François Hollande l’a clairement fait comprendre : «On peut faire mieux en dépensant peut-être moins.» Faire plus avec moins : voilà parfaitement résumée la feuille de route du gouvernement.
Professionnalisation, une fausse bonne idée ?
Mais on peut s’interroger plus largement sur les politiques de professionnalisation développées après le collège. La hausse massive du nombre d’apprentis prévue dans le cadre de la loi de cohésion sociale de Nicolas Sarkozy avait beaucoup inquiété. Celle-ci prévoyait l’augmentation, à hauteur de plus 40 %, du nombre d’apprentis en cinq ans, de 350 000 à 500 000 en 2010. On est en 2013 et le nombre d‘apprentis est de 419 000. Donc un premier calendrier qui a eu du mal à être respecté en 5 ans.
En terme de calendrier le gouvernement est peut-être un peu ambitieux puisque l’objectif est de résorber le chômage avec ces reformes d’ici à 2014 en se basant en premier lieu sur la professionnalisation. Alors qu’avec le premier calendrier sous Nicolas Sarkozy, cela a pris 5 ans pour créer 150.000 apprentis. Qui plus est entre 2010 et 2012, le nombre de contrats de professionnalisation n’a été attribué qu’à 1000 personnes en plus malgré la volonté affichée du gouvernement sortant.
Deuxième problème : le paradoxe de la formation professionnelle.
Elle bénéficie d’abord aux cadres, aux salariés de moins de 40 ans et à ceux qui ont une bonne formation initiale, bref à ceux qui en ont peut-être le moins besoin. Les autres catégories restent dans l’angle mort. Alors arrivera-t-on réellement à mettre en place un objectif chiffré qui démocratise la professionnalisation d’ici 2014 ?
Sans remettre en cause le principe même, les syndicats du secondaire ne peuvent s’empêcher de noter la mise en concurrence qui s’établit ainsi entre les formations sous statut d’apprentissage et celles sous statut scolaire. « Cela se fera forcément au détriment du service public », relève Jean-Claude Duchamp, secrétaire national du SNUEP-FSU (syndicat national de l’enseignement professionnel). « À terme, la crainte que l’offre proposée par les lycées professionnels (LP) ne se réduise, que des filières disparaissent localement, et que le niveau des formations initiales régresse. ». Le SE-UNSA redoute également une déqualification des jeunes, notant l’assouplissement des conditions dans lesquelles ils seront accueillis en CFA (centre de formation d’apprentis).

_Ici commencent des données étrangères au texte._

(** * IIUC Bus Finder: the student dashboard and the Supabase wrapper

    A shallow embedding of the logic-bearing parts of the portal:
    - [src/pages/StudentDashboard.tsx]: the schedule filter
      ([filteredSchedules]), [fetchData] and [handleComplaintSubmit];
    - [src/lib/supabase.ts]: [signInWithGoogle] and its classification of
      OAuth errors;
    - the Google-profile variant of the Supabase wrapper:
      [signInWithGoogle], [createUserProfileFromGoogle] and
      [handleGoogleCallback].

    JavaScript strings are modelled by [string]; a character stands for one
    code unit in the range 0..255.  The case mappings [toLowerCase] and
    [toUpperCase] are Unicode tables of the JavaScript engine: they are
    taken as parameters, so every statement holds for whatever mapping the
    engine implements; [ascii_toLowerCase] and [ascii_toUpperCase] are the
    instances used to evaluate examples. *)

From Stdlib Require Import Ascii String List Bool Arith Lia.
From stdpp Require Import base option list gmap strings fin_maps.

Local Open Scope bool_scope.

(* ===================================================================== *)
(** * Part I: definitions                                                 *)
(* ===================================================================== *)

(** ** JavaScript strings *)

Module JS.

(** Truthiness of a string value: every string but the empty one is truthy. *)
Definition truthy (s : string) : bool := negb (String.eqb s EmptyString).

(** Truthiness of a value that may be [undefined] or [null]. *)
Definition truthy_opt (o : option string) : bool :=
  match o with
  | Some s => truthy s
  | None => false
  end.

(** [a || b || c] on values that may be undefined, with a string literal
    as the last alternative. *)
Definition or_else (o : option string) (dflt : string) : string :=
  match o with
  | Some s => if truthy s then s else dflt
  | None => dflt
  end.

Definition or_opt (o1 o2 : option string) : option string :=
  if truthy_opt o1 then o1 else o2.

(** [s.startsWith(p)], the test [includes] makes at every position. *)
Fixpoint startsWith (s p : string) {struct p} : bool :=
  match p, s with
  | EmptyString, _ => true
  | String _ _, EmptyString => false
  | String a p', String b s' => Ascii.eqb a b && startsWith s' p'
  end.

(** [s.includes(sub)]: [sub] occurs in [s] at some position. *)
Fixpoint includes (s sub : string) {struct s} : bool :=
  startsWith s sub ||
  match s with
  | EmptyString => false
  | String _ s' => includes s' sub
  end.

(** [o?.includes(sub)] followed by a test for truthiness: an undefined
    receiver gives [undefined], which is falsy. *)
Definition includes_opt (o : option string) (sub : string) : bool :=
  match o with
  | Some s => includes s sub
  | None => false
  end.

(** The white space and line terminators that [trim] strips, among the
    code units 0..255: TAB, LF, VT, FF, CR, SPACE and NBSP. *)
Definition isWhiteSpace (c : ascii) : bool :=
  let n := nat_of_ascii c in
  (9 <=? n) && (n <=? 13) || (n =? 32) || (n =? 160).

Fixpoint trimStart (s : string) : string :=
  match s with
  | EmptyString => EmptyString
  | String c s' => if isWhiteSpace c then trimStart s' else s
  end.

Fixpoint trimEnd (s : string) : string :=
  match s with
  | EmptyString => EmptyString
  | String c s' =>
      match trimEnd s' with
      | EmptyString => if isWhiteSpace c then EmptyString else String c EmptyString
      | t => String c t
      end
  end.

Definition trim (s : string) : string := trimEnd (trimStart s).

(** [s.substring(start, end)]: the arguments are swapped when
    [start > end] and clamped to the length of [s]. *)
Definition substring (s : string) (start end_ : nat) : string :=
  let lo := Nat.min start end_ in
  let hi := Nat.max start end_ in
  String.substring lo (hi - lo) s.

Le doublement du nombre d’apprentis ne passe que par un seul moyen : baisser les critères d’entrée dans ces formations. Cet état de fait va à l’encontre même du projet de valorisation des filières professionnelles.
Bilan
On peut aussi remarquer que le risque de la professionnalisation des cursus peut mener à un trop gros poids des entreprises dans la transmission des savoirs et des savoir-faire. Les critères de rentabilité et de concurrence desservent le contenu des filières.
Suite à cette généralisation, soyons certains d’une chose, les contrats de professionnalisation ou d’alternance seront une variable d’ajustement pour les entreprises. C’est une façon facile d’avoir un vivier de recrutement à moindre coût et dont on peut se débarrasser facilement.
Toutes ces interrogations feront l’objet d’une réflexion approfondie durant l’année. Et autant de réponses devront être apportées dans l’urgence par le gouvernement, ce, en seulement 1 an. Rendez-vous fin 2013 pour plus d’informations.